Pubblicata su Science, la risposta giunge da uno studio del dipartimento di Immunobiologia ed Epigenetica dell’Istituto Max Planck di Friburgo, che porta solide prove sia sulla regolazione dell’espressione genica nella prole che sullo sviluppo e la sopravvivenza della nuova generazione. Si credeva che la memoria epigenetica accumulatasi nel corso di una vita venisse completamente eliminata durante lo sviluppo di spermatozoi e cellule uovo, ma solo di recente alcuni studi hanno dimostrato che i segni epigenetici possono essere trasmessi per generazioni (ma come e con quali effetti sulla prole, non è ancora chiaro).

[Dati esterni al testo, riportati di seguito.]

(** * Session and request-authorization subsystem of the product-search client

    A shallow embedding of the client's credential store (utils/storage.ts),
    its session slice (store/authSlice.ts), its wishlist slice
    (store/wishlistSlice.ts) and its HTTP client with the refresh-on-401
    response interceptor (utils/api.ts), with the properties the
    specification states about them.

    Conventions.
    - [localStorage] is a finite map from strings to strings; [getItem]
      answering [null] is [None].
    - A JavaScript string is a Rocq [string]; text outside ASCII is carried
      as its UTF-8 bytes.
    - [if (x)] on a value of type [string | null] is [truthy]: present and
      not the empty string.
    - The effects of the HTTP client (storage, session store, toasts, the
      wire) are threaded through an explicit [World]. *)

From Stdlib Require Import ZArith Ascii String List Lia.
From stdpp Require Import base option list strings gmap pretty.

Local Open Scope Z_scope.

(** ** The platform's JSON object

    [JSON.stringify] and [JSON.parse] are reached through an interface, so
    that what is proved about the credential store holds for whatever parser
    the platform provides; [Json] below is the instance used for the
    round-trip law. *)

Class JSON (value : Type) := {
  JSON_stringify : value → string;
  JSON_parse : string → option value;
}.

Module Json.

(** A value is represented by its JSON syntax tree.  A number is kept as
    its literal: the double it denotes is not part of this model. *)
#[local] Unset Elimination Schemes.
Inductive json :=
| JNull
| JBool (b : bool)
| JNumber (literal : string)
| JString (s : string)
| JArray (items : list json)
| JObject (members : list (string * json)).
#[local] Set Elimination Schemes.

(** *** Printing, the way [JSON.stringify(v)] does without indentation *)

Definition hex_digit (n : nat) : ascii :=
  match n with
  | 0%nat => "0" | 1%nat => "1" | 2%nat => "2" | 3%nat => "3"
  | 4%nat => "4" | 5%nat => "5" | 6%nat => "6" | 7%nat => "7"
  | 8%nat => "8" | 9%nat => "9" | 10%nat => "a" | 11%nat => "b"
  | 12%nat => "c" | 13%nat => "d" | 14%nat => "e" | _ => "f"
  end%char.

Definition dquote : ascii := ascii_of_nat 34.

Definition escape_char (c : ascii) : string :=
  let n := nat_of_ascii c in
  if (n =? 34)%nat then String "\" (String dquote "")
  else if (n =? 92)%nat then "\\"
  else if (n =? 8)%nat then "\b"
  else if (n =? 12)%nat then "\f"
  else if (n =? 10)%nat then "\n"
  else if (n =? 13)%nat then "\r"
  else if (n =? 9)%nat then "\t"
  else if (n <? 32)%nat then
    "\u00" +:+ String (hex_digit (n / 16)) (String (hex_digit (n mod 16)) "")
  else String c "".

Fixpoint escape (s : string) : string :=
  match s with
  | EmptyString => ""
  | String c s' => escape_char c +:+ escape s'
  end.

Definition quote (s : string) : string :=
  String dquote (escape s +:+ String dquote "").

Fixpoint join_comma (parts : list string) : string :=
  match parts with
  | [] => ""
  | [p] => p
  | p :: rest => p +:+ "," +:+ join_comma rest
  end.

Fixpoint stringify (v : json) : string :=
  match v with
  | JNull => "null"
  | JBool true => "true"
  | JBool false => "false"
  | JNumber literal => literal
  | JString s => quote s
  | JArray items => "[" +:+ join_comma (map stringify items) +:+ "]"
  | JObject members =>
      "{" +:+
      join_comma (map (λ kv, quote kv.1 +:+ ":" +:+ stringify kv.2) members)
      +:+ "}"
  end.

(** *** Parsing, the way [JSON.parse(text)] does; [None] is its SyntaxError *)

Definition is_ws (c : ascii) : bool :=
  let n := nat_of_ascii c in
  (n =? 32)%nat || (n =? 9)%nat || (n =? 10)%nat || (n =? 13)%nat.

Fixpoint skip_ws (s : string) : string :=
  match s with
  | String c rest => if is_ws c then skip_ws rest else s
  | EmptyString => ""
  end.

Definition is_digit (c : ascii) : bool :=
  let n := nat_of_ascii c in (48 <=? n)%nat && (n <=? 57)%nat.

Definition hex_value (c : ascii) : option nat :=
  let n := nat_of_ascii c in
  if (48 <=? n)%nat && (n <=? 57)%nat then Some (n - 48)%nat
  else if (97 <=? n)%nat && (n <=? 102)%nat then Some (n - 87)%nat
  else if (65 <=? n)%nat && (n <=? 70)%nat then Some (n - 55)%nat
  else None.

(** The bytes that carry the code unit a [\uXXXX] escape denotes. *)
Definition utf8 (code : nat) : string :=
  if (code <? 128)%nat then String (ascii_of_nat code) ""
  else if (code <? 2048)%nat then
    String (ascii_of_nat (192 + code / 64))
      (String (ascii_of_nat (128 + code mod 64)) "")
  else
    String (ascii_of_nat (224 + code / 4096))
      (String (ascii_of_nat (128 + (code / 64) mod 64))
         (String (ascii_of_nat (128 + code mod 64)) "")).

Definition unescape (e : ascii) : option ascii :=
  let m := nat_of_ascii e in
  if (m =? 34)%nat || (m =? 92)%nat || (m =? 47)%nat then Some e
  else if (m =? 98)%nat then Some (ascii_of_nat 8)
  else if (m =? 102)%nat then Some (ascii_of_nat 12)
  else if (m =? 110)%nat then Some (ascii_of_nat 10)
  else if (m =? 114)%nat then Some (ascii_of_nat 13)
  else if (m =? 116)%nat then Some (ascii_of_nat 9)
  else None.

Definition prepend (p : string) (r : option (string * string))
  : option (string * string) :=
  match r with
  | Some (t, rest) => Some (p +:+ t, rest)
  | None => None
  end.

(** The characters of a string literal, from just after its opening quote
    up to and including its closing quote. *)
Fixpoint parse_chars (s : string) : option (string * string) :=
  match s with
  | EmptyString => None
  | String c rest =>
      let n := nat_of_ascii c in
      if (n =? 34)%nat then Some ("", rest)
      else if (n =? 92)%nat then
        match rest with
        | EmptyString => None
        | String e rest1 =>
            if (nat_of_ascii e =? 117)%nat then
              match rest1 with
              | String h1 (String h2 (String h3 (String h4 rest2))) =>
                  match hex_value h1, hex_value h2, hex_value h3, hex_value h4 with
                  | Some a, Some b, Some c, Some d =>
                      prepend (utf8 (((a * 16 + b) * 16 + c) * 16 + d))
                              (parse_chars rest2)
                  | _, _, _, _ => None
                  end
              | _ => None
              end
            else
              match unescape e with
              | Some ch => prepend (String ch "") (parse_chars rest1)
              | None => None
              end
        end
      else if (n <? 32)%nat then None
      else prepend (String c "") (parse_chars rest)
  end.

Fixpoint take_digits (s : string) : string * string :=
  match s with
  | String c rest =>
      if is_digit c
      then let '(ds, r) := take_digits rest in (String c ds, r)
      else ("", s)
  | EmptyString => ("", "")
  end.

Definition scan_digits1 (s : string) : option (string * string) :=
  match take_digits s with
  | (EmptyString, _) => None
  | (ds, r) => Some (ds, r)
  end.

Definition scan_sign (s : string) : string * string :=
  match s with
  | String c rest => if (nat_of_ascii c =? 45)%nat then ("-", rest) else ("", s)
  | EmptyString => ("", "")
  end.

Definition scan_int (s : string) : option (string * string) :=
  match s with
  | String c rest =>
      if (nat_of_ascii c =? 48)%nat then Some ("0", rest)
      else if is_digit c
      then let '(ds, r) := take_digits rest in Some (String c ds, r)
      else None
  | EmptyString => None
  end.

Definition scan_frac (s : string) : option (string * string) :=
  match s with
  | String c rest =>
      if (nat_of_ascii c =? 46)%nat
      then '(ds, r) ← scan_digits1 rest; Some (String c ds, r)
      else Some ("", s)
  | EmptyString => Some ("", "")
  end.

Definition scan_exp (s : string) : option (string * string) :=
  match s with
  | String c rest =>
      if (nat_of_ascii c =? 101)%nat || (nat_of_ascii c =? 69)%nat then
        match rest with
        | String sg rest1 =>
            if (nat_of_ascii sg =? 43)%nat || (nat_of_ascii sg =? 45)%nat
            then '(ds, r) ← scan_digits1 rest1; Some (String c (String sg ds), r)
            else '(ds, r) ← scan_digits1 rest; Some (String c ds, r)
        | EmptyString => None
        end
      else Some ("", s)
  | EmptyString => Some ("", "")
  end.

(** A number literal: an optional minus sign, an integer part without
    leading zeros, an optional fraction, an optional exponent. *)
Definition scan_number (s : string) : option (string * string) :=
  let '(sign, s1) := scan_sign s in
  '(i, s2) ← scan_int s1;
  '(f, s3) ← scan_frac s2;
  '(e, s4) ← scan_exp s3;
  Some (sign +:+ i +:+ f +:+ e, s4).

Fixpoint strip_prefix (p s : string) : option string :=
  match p, s with
  | EmptyString, _ => Some s
  | String a p', String b s' =>
      if (nat_of_ascii a =? nat_of_ascii b)%nat then strip_prefix p' s' else None
  | String _ _, EmptyString => None
  end.

(** The elements of a non-empty array, up to and including its [']']. *)
Fixpoint parse_elements (pv : string → option (json * string)) (n : nat)
    (s : string) : option (list json * string) :=
  match n with
  | O => None
  | S n =>
      '(v, s1) ← pv s;
      match skip_ws s1 with
      | String c s2 =>
          if (nat_of_ascii c =? 44)%nat
          then '(vs, s3) ← parse_elements pv n s2; Some (v :: vs, s3)
          else if (nat_of_ascii c =? 93)%nat then Some ([v], s2)
          else None
      | EmptyString => None
      end
  end.

(** The members of a non-empty object, up to and including its ['}']. *)
Fixpoint parse_members (pv : string → option (json * string)) (n : nat)
    (s : string) : option (list (string * json) * string) :=
  match n with
  | O => None
  | S n =>
      match skip_ws s with
      | String q s0 =>
          if (nat_of_ascii q =? 34)%nat then
            '(k, s1) ← parse_chars s0;
            match skip_ws s1 with
            | String c1 s2 =>
                if (nat_of_ascii c1 =? 58)%nat then
                  '(v, s3) ← pv s2;
                  match skip_ws s3 with
                  | String c2 s4 =>
                      if (nat_of_ascii c2 =? 44)%nat
                      then '(kvs, s5) ← parse_members pv n s4;
                           Some ((k, v) :: kvs, s5)
                      else if (nat_of_ascii c2 =? 125)%nat
                      then Some ([(k, v)], s4)
                      else None
                  | EmptyString => None
                  end
                else None
            | EmptyString => None
            end
          else None
      | EmptyString => None
      end
  end.

Fixpoint parse_value (fuel : nat) (s : string) : option (json * string) :=
  match fuel with
  | O => None
  | S fuel =>
      match skip_ws s with
      | EmptyString => None
      | String c rest =>
          let n := nat_of_ascii c in
          if (n =? 123)%nat then
            match skip_ws rest with
            | String c1 r1 =>
                if (nat_of_ascii c1 =? 125)%nat then Some (JObject [], r1)
                else '(kvs, r) ← parse_members (parse_value fuel) fuel rest;
                     Some (JObject kvs, r)
            | EmptyString => None
            end
          else if (n =? 91)%nat then
            match skip_ws rest with
            | String c1 r1 =>
                if (nat_of_ascii c1 =? 93)%nat then Some (JArray [], r1)
                else '(vs, r) ← parse_elements (parse_value fuel) fuel rest;
                     Some (JArray vs, r)
            | EmptyString => None
            end
          else if (n =? 34)%nat then
            '(str, r) ← parse_chars rest; Some (JString str, r)
          else if (n =? 116)%nat then
            r ← strip_prefix "true" (String c rest); Some (JBool true, r)
          else if (n =? 102)%nat then
            r ← strip_prefix "false" (String c rest); Some (JBool false, r)
          else if (n =? 110)%nat then
            r ← strip_prefix "null" (String c rest); Some (JNull, r)
          else
            '(lit, r) ← scan_number (String c rest); Some (JNumber lit, r)
      end
  end.

(** The whole text must be one value, white space around it allowed.  No
    nesting is deeper and no array or object longer than the text has
    characters, so this much fuel never runs out on a valid text. *)
Definition parse (s : string) : option json :=
  '(v, rest) ← parse_value (S (String.length s)) s;
  match skip_ws rest with
  | EmptyString => Some v
  | String _ _ => None
  end.

(** What [stringify] prints faithfully: every number is a JSON number
    literal, that is, scanning it as a number reads all of it. *)
Definition valid_number (literal : string) : bool :=
  match scan_number literal with
  | Some (l, EmptyString) => String.eqb l literal
  | _ => false
  end.

Fixpoint serializable (v : json) : bool :=
  match v with
  | JNull | JBool _ | JString _ => true
  | JNumber literal => valid_number literal
  | JArray items => forallb serializable items
  | JObject members => forallb (λ kv, serializable kv.2) members
  end.

Fixpoint size (v : json) : nat :=
  match v with
  | JNull | JBool _ | JString _ | JNumber _ => 1
  | JArray items => S (list_sum (map size items))
  | JObject members => S (list_sum (map (λ kv, size kv.2) members))
  end.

“Abbiamo visto segni di eredità intergenerazionale di informazioni epigenetiche a partire dalla nascita dell’epigenetica nei primi anni Novanta. Ad esempio, gli studi epidemiologici hanno rivelato una lampante correlazione tra l’offerta di cibo dei nonni e un aumento del rischio di diabete e malattie cardiovascolari nei loro nipoti.” dice Nicola Iovino, uno degli autori dello studio. “Da allora, diversi rapporti hanno fatto pensare a eredità epigenetica in organismi diversi, ma i meccanismi molecolari erano sconosciuti”.

Il ricercatore e il suo gruppo hanno operato sulle mosche della frutta, concentrandosi su una modifica chiamata H3K27me3, presente anche negli esseri umani. Questa altera la cromatina (che racchiude il DNA nel nucleo della cellula) ed è principalmente associata alla repressione dell’espressione genica. I ricercatori hanno scoperto che le modificazioni di H3K27me3 nelle cellule uovo della madre erano ancora presenti nell’embrione dopo la fecondazione, anche se altri marchi epigenetici erano stati cancellati.

“Questo indica che la madre passa i suoi marchi epigenetici alla prole. Ma ci interessava anche se questi marchi stessero facendo qualcosa di importante nell’embrione” spiega Fides Zenk, primo autore dello studio. Gli scienziati hanno quindi utilizzato diversi strumenti genetici per rimuovere l’enzima che marca H3K27me3 e hanno scoperto che gli embrioni privi di H3K27me3 durante lo sviluppo iniziale non potrebbero svilupparsi fino alla fine dell’embriogenesi.

“Si è scoperto che, nella riproduzione, le informazioni epigenetiche non solo vengono ereditate da una generazione all’altra, ma anche che sono importanti per lo sviluppo dell’embrione stesso”, aggiunge Iovino. Quando la squadra ha esaminato più da vicino gli embrioni, si è resa conto che alcuni importanti geni regolatori dello sviluppo, normalmente spenti durante la prima embriogenesi, erano stati accesi in embrioni senza H3K27me3.

“Abbiamo supposto che attivare questi geni troppo presto durante lo sviluppo abbia interrotto l’embriogenesi e infine abbia causato la morte dell’embrione”, illustra Zenk. “Sembra, in pratica, che siano necessarie informazioni epigenetiche ereditarie per elaborare e trascrivere correttamente il codice genetico dell’embrione”.

“Il nostro studio indica che ereditiamo più che i soli geni dei nostri genitori. Sembra che abbiamo anche un’importante e raffinato meccanismo di regolazione, che può essere influenzato dal nostro ambiente e dal nostro stile di vita. Queste conoscenze possono fornire nuove basi per osservare che almeno in alcuni casi gli adattamenti ambientali acquisiti possano essere passati sulla linea germinale alla nostra discendenza” conclude Iovino.

Questi nuovi risultati potrebbero avere implicazioni per la salute umana, poiché l’interruzione dei meccanismi epigenetici può causare malattie come cancro, diabete e disturbi autoimmuni.